Stored entries:

Definition natCompatible (a b : natClass) : bool :=
  if bool_decide (a = natUnknown) || bool_decide (b = natUnknown) then true
  else if bool_decide (a = natStrict) && (bool_decide (b = natStrict) || bool_decide (b = natModerate)) then false
  else if bool_decide (b = natStrict) && (bool_decide (a = natStrict) || bool_decide (a = natModerate)) then false
  else true.

(** ** Passwords *)
Definition motDePasseCompatible (cand src : MatchmakeSession) : bool :=
  if negb (UserPasswordEnabled cand) then true
  else if negb (UserPasswordEnabled src) || bool_decide (UserPassword src = []) ||
          bool_decide (UserPassword cand = []) then false
  else bytes_eqb (UserPassword cand) (UserPassword src).

(** ** Round trips *)
Definition gathering_ok (s : Settings) (g : Gathering) : Prop :=
  is_u32 (g_ID g) ∧ pid_ok s (OwnerPID g) ∧ pid_ok s (HostPID g) ∧
  is_u16 (MinParticipants g) ∧ is_u16 (MaxParticipants g) ∧
  is_u32 (ParticipationPolicy g) ∧ is_u32 (PolicyArgument g) ∧ is_u32 (g_Flags g) ∧
  is_u32 (g_State g) ∧ str_ok (Description g).

Lemma rt1_gathering s g : gathering_ok s g → rt1 s (save_gathering g) load_gathering g.
Proof. destruct g. intros (? & ? & ? & ? & ? & ? & ? & ? & ? & ?). simpl in *. rt_fields. Qed.
#[export] Hint Resolve rt1_gathering : wire.

Section round_trips.
Context `{MO : MapOrder}.

Definition params_ok (s : Settings) (p : MatchmakeParam) : Prop :=
  is_u32 (Z.of_nat (size (Params p))) ∧
  map_Forall (λ k v, str_ok k ∧ variant_ok v) (Params p) ∧
  buf_ok (body s (WriteMap (Params p) wString wVariant)).

Lemma rt1_params s p0 p : params_ok s p → rt1 s (wAdd p) (rExtract p0) p.
Proof.
  intros (Hs & Hall & Hb). eapply rt1_structure; [done..| |done].
  destruct p as [m]. eapply rt1_map; [|done]. apply rt1_Map; [done|].
  intros k v Hkv. destruct (Hall k v Hkv). auto with wire.
Qed.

ACTIVITY: From the data above, give every line again exactly as it appears.

TASK RESPONSE:
Definition natCompatible (a b : natClass) : bool :=
  if bool_decide (a = natUnknown) || bool_decide (b = natUnknown) then true
  else if bool_decide (a = natStrict) && (bool_decide (b = natStrict) || bool_decide (b = natModerate)) then false
  else if bool_decide (b = natStrict) && (bool_decide (a = natStrict) || bool_decide (a = natModerate)) then false
  else true.

(** ** Passwords *)
Definition motDePasseCompatible (cand src : MatchmakeSession) : bool :=
  if negb (UserPasswordEnabled cand) then true
  else if negb (UserPasswordEnabled src) || bool_decide (UserPassword src = []) ||
          bool_decide (UserPassword cand = []) then false
  else bytes_eqb (UserPassword cand) (UserPassword src).

(** ** Round trips *)
Definition gathering_ok (s : Settings) (g : Gathering) : Prop :=
  is_u32 (g_ID g) ∧ pid_ok s (OwnerPID g) ∧ pid_ok s (HostPID g) ∧
  is_u16 (MinParticipants g) ∧ is_u16 (MaxParticipants g) ∧
  is_u32 (ParticipationPolicy g) ∧ is_u32 (PolicyArgument g) ∧ is_u32 (g_Flags g) ∧
  is_u32 (g_State g) ∧ str_ok (Description g).

Lemma rt1_gathering s g : gathering_ok s g → rt1 s (save_gathering g) load_gathering g.
Proof. destruct g. intros (? & ? & ? & ? & ? & ? & ? & ? & ? & ?). simpl in *. rt_fields. Qed.
#[export] Hint Resolve rt1_gathering : wire.

Section round_trips.
Context `{MO : MapOrder}.

Definition params_ok (s : Settings) (p : MatchmakeParam) : Prop :=
  is_u32 (Z.of_nat (size (Params p))) ∧
  map_Forall (λ k v, str_ok k ∧ variant_ok v) (Params p) ∧
  buf_ok (body s (WriteMap (Params p) wString wVariant)).

Lemma rt1_params s p0 p : params_ok s p → rt1 s (wAdd p) (rExtract p0) p.
Proof.
  intros (Hs & Hall & Hb). eapply rt1_structure; [done..| |done].
  destruct p as [m]. eapply rt1_map; [|done]. apply rt1_Map; [done|].
  intros k v Hkv. destruct (Hall k v Hkv). auto with wire.
Qed.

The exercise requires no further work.